Exercise brief
Write out, word for word, only the data from its first line to the line containing "counter and emits".
BEGIN Excerpted data
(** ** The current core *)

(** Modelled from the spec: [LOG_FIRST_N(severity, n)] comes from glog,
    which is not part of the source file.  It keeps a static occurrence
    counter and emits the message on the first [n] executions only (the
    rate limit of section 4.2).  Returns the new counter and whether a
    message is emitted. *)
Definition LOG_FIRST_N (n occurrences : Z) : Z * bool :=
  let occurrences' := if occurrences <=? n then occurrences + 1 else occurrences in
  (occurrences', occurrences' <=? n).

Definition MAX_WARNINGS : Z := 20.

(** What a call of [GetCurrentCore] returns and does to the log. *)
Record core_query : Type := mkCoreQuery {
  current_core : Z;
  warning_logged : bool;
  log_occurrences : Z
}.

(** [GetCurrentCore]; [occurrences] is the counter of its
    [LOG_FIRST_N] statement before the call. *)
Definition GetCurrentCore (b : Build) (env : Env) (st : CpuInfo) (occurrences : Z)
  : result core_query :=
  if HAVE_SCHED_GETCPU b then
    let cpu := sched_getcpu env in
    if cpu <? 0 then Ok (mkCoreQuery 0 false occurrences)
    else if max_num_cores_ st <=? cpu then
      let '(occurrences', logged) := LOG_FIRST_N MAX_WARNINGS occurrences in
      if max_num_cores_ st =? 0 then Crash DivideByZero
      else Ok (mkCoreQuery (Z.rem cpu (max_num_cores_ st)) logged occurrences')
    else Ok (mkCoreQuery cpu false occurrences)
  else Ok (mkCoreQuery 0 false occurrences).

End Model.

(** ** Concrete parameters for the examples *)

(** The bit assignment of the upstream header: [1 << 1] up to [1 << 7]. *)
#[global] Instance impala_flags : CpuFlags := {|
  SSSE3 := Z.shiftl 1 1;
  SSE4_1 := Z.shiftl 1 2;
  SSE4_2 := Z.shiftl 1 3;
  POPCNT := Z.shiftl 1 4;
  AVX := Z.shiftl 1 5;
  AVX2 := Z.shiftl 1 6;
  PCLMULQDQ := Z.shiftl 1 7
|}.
END Excerpted data
Answer space
(** ** The current core *)

(** Modelled from the spec: [LOG_FIRST_N(severity, n)] comes from glog,
    which is not part of the source file.  It keeps a static occurrence
    counter and emits the message on the first [n] executions only (the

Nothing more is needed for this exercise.